I am trying to find the MLE for an Unknown distribution. I have most of the steps but I am confused on how to simplify the $\prod$ of the denominator.
The given function is $f(x;\beta) = \frac{\beta}{(1+x)^{\beta+1}}$.
To find the MLE we first write this as $$f(x_1,x_2,x_3,\ldots,x_n;\beta) = \prod_{i=1}^n\Big(\frac{\beta}{(1+x)^{\beta+1}}\Big)$$ which simplifies to
$$f(x_1,x_2,x_3,\ldots,x_n;\beta) = \Big(\frac{\beta^n}{(1+x_1)^{\beta+1}\cdot(1+x_2)^{\beta+1}\cdot(1+x_3)^{\beta+1}\cdots(1+x_n)^{\beta+1}}\Big)$$
Here I am having trouble simplifying the denominator into easier to a more approachable form.
I tried to continue by taking the log which equals
$$L(\beta) = n\log(\beta)-(\beta+1)(\log((1+x_1)\cdot(1+x_2)\cdot(1+x_3)\cdots(1+x_n)))$$
However I am stuck unable to simplify here too since I can't just sum the values inside the log. How do I simplify this problem so I can solve it?
EDIT: I just realized that every value in the second log will be a constant, does this mean I can proceed with the derivative since the log will go to 0 regardless.

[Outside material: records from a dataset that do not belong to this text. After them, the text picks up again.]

(** What the store refuses of a row that is saved: a key or a foreign key
    that is not a 64-bit integer (the driver's [OverflowError]), and a new
    row when the sequence of the table is exhausted (SQLite's "database or
    disk is full", an [OperationalError] for Django). *)
Definition refused (r : R) (foreign_keys : list Z) (t : list R) (seq : Z) : option exc :=
  if negb (forallb in_int64 (match pk r with Some i => [i] | None => [] end ++ foreign_keys))
  then Some OverflowError
  else match pk r with
       | None => if in_int64 (next_id seq (map pk t)) then None else Some OperationalError
       | Some _ => None
       end.
End Table.

Definition Category_set_id (i : Z) (c : Category) : Category :=
  {| c_id := Some i; c_name := c_name c; c_description := c_description c;
     c_icon := c_icon c; c_icon_committed := c_icon_committed c |}.

Definition Server_set_id (i : Z) (s : Server) : Server :=
  {| s_id := Some i; s_name := s_name s; s_owner := s_owner s;
     s_category := s_category s; s_description := s_description s;
     s_banner := s_banner s; s_icon := s_icon s |}.

Definition Channel_set_id (i : Z) (c : Channel) : Channel :=
  {| ch_id := Some i; ch_name := ch_name c; ch_owner := ch_owner c;
     ch_topic := ch_topic c; ch_server := ch_server c |}.

Definition Channel_set_name (n : text) (c : Channel) : Channel :=
  {| ch_id := ch_id c; ch_name := n; ch_owner := ch_owner c;
     ch_topic := ch_topic c; ch_server := ch_server c |}.

Definition Category_set_icon (f : FieldFile) (c : Category) : Category :=
  {| c_id := c_id c; c_name := c_name c; c_description := c_description c;
     c_icon := f; c_icon_committed := true |}.

Definition user_exists (db : Database) (u : Z) : bool :=
  existsb (Z.eqb u) (account_account db).

(** The tables of a model replaced, the rest of the store as it is. *)
Definition set_server_category (t : list Category) (seq : Z) (db : Database) : Database :=
  {| account_account := account_account db;
     server_category := t;
     server_server := server_server db;
     server_server_member := server_server_member db;
     server_channel := server_channel db;
     seq_category := seq;
     seq_server := seq_server db;
     seq_channel := seq_channel db;
     row_order := row_order db |}.

Definition set_server_server (t : list Server) (seq : Z) (db : Database) : Database :=
  {| account_account := account_account db;
     server_category := server_category db;
     server_server := t;
     server_server_member := server_server_member db;
     server_channel := server_channel db;
     seq_category := seq_category db;
     seq_server := seq;
     seq_channel := seq_channel db;
     row_order := row_order db |}.

Definition set_server_channel (t : list Channel) (seq : Z) (db : Database) : Database :=
  {| account_account := account_account db;
     server_category := server_category db;
     server_server := server_server db;
     server_server_member := server_server_member db;
     server_channel := t;
     seq_category := seq_category db;
     seq_server := seq_server db;
     seq_channel := seq;
     row_order := row_order db |}.

(** The media storage as [Model.save] uses it for a file that is not
    stored yet: [field.generate_filename], which cleans the name that
    [upload_to] proposes, then [storage.save], which adds a random suffix
    when a file of that name exists.  Given the names of the stored files
    and the proposed name, the result is the name under which the file is
    stored, or [None] when Django refuses the name (a
    [SuspiciousFileOperation]). *)
Definition FileSystemStorage : Type := Storage -> string -> option string.

(** [file and not file._committed]: the name of a file that the field
    holds and that is not stored yet. *)
Definition uncommitted (file : FieldFile) (committed : bool) : option string :=
  match file with
  | Some filename => if str_truthy filename && negb committed then Some filename else None
  | None => None
  end.

(** [FileField.pre_save] for the icon of a category: a file that is not
    committed is stored under the name that [upload_to] gives it at that
    moment, and the field then holds the name it was stored under. *)
Definition pre_save_icon (storage : FileSystemStorage)
  (upload_to : Category -> string -> string) (self : Category) : M World Category :=
  fun w =>
    match uncommitted (c_icon self) (c_icon_committed self) with
    | Some filename =>
        match storage (w_storage w) (upload_to self filename) with
        | Some name =>
            (Ok (Category_set_icon (Some name) self),
             {| w_db := w_db w; w_storage := w_storage w ++ [name] |})
        | None => (Raise SuspiciousFileOperation, w)
        end
    | None => (Ok self, w)
    end.

(** The value of a file field in a row: [str(file)], which is the name,
    or the empty string when the field holds no file. *)
Definition file_column (f : FieldFile) : FieldFile :=
  match f with
  | Some name => Some name
  | None => Some ""
  end.

Definition Category_row (self : Category) : Category :=
  Category_set_icon (file_column (c_icon self)) self.

(** The row of a category is written; the instance has its key then. *)
Definition Category_save_table (self : Category) : M World Category :=
  fun w =>
    let db := w_db w in
    match refused c_id self [] (server_category db) (seq_category db) with
    | Some e => (Raise e, w)
    | None =>
        let (row, t) :=
          table_save c_id Category_set_id (Category_row self)
            (server_category db) (seq_category db) in
        let seq := table_seq c_id (Category_row self) (server_category db)
                     (seq_category db) in
        (Ok {| c_id := c_id row; c_name := c_name self;
               c_description := c_description self;
               c_icon := c_icon self; c_icon_committed := c_icon_committed self |},
         {| w_db := set_server_category t seq db; w_storage := w_storage w |})
    end.

(** [models.Model.save] of a category: the icon is prepared, then the row
    is written. *)
Definition Model_save_Category (storage : FileSystemStorage) (self : Category)
  : M World Category :=
  (self <- pre_save_icon storage category_icon_upload_path self ;;
   Category_save_table self)%py.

EDIT #2: Since the derivative of a sum is the sum of each i's derivative does that mean $\frac{L}{L(\beta)} = \frac{n}{\beta} – \frac{1}{\sum_{i=1}^n(x_i+1)}$
Best Answer
I copy JimB's solution while turning it into a complete answer. Your likelihood function is given by $$ L(\beta; x_1, \dots, x_n) = \prod_{i=1}^n \left[ \frac{\beta}{(1+x_i)^{\beta+1}}\right] = \beta^n \prod_{i=1}^n \left[\frac{1}{(1+x_i)^{\beta+1}}\right]. $$ The loglikelihood is given as the natural logarith of the likelihood $l(\beta; x_1, \dots, x_n) = \ln L(\beta, x_1, \dots, x_n)$. Remember now that $\ln (a b) = \ln a + \ln b$, $\ln (a^n) = n \ln a$ and that $\ln [1/a] = -\ln a$. $$ \begin{align} l(\beta; x_1, \dots, x_n) &= n \ln \beta + \sum_{i=1}^n \ln \left[\frac{1}{(1+x_i)^{\beta+1}}\right] \\ & = n\ln \beta + \sum_{i=1}^n - \ln [(1+x_i)^{\beta + 1}] \\ & = n\ln \beta + \sum_{i=1}^n - (\beta + 1)\ln [1+x_i] \end{align} $$ When finding the MLE we want to maximize $L$ and because the $\ln$ is a monotone transform the maximum of $l$ will be the maximum of $L$. We thus derivate wrt to $\beta$ $$ \frac{\partial l}{\partial \beta}(\beta; x_1, \dots, x_n) = \frac{n}{\beta} - \sum_{i=1}^n \ln [1+x_i] $$ and find the critical points for which $\frac{\partial l}{\partial \beta} = 0$, $$ \frac{n}{\beta} - \sum_{i=1}^n \ln [1+x_i] = 0 \, \Longrightarrow \, \hat{\beta}_\text{MLE} = \frac{n}{\sum_{i=1}^n \ln [1+x_i]} $$ Now here we can check that $\hat{\beta}_\text{MLE}$ gives the max and not the min of the loglikelihood as $$ \frac{\partial^2 l}{\partial \beta^2} = -\frac{n}{\beta^2} < 0 \quad \forall \beta $$ the double derivative is negative.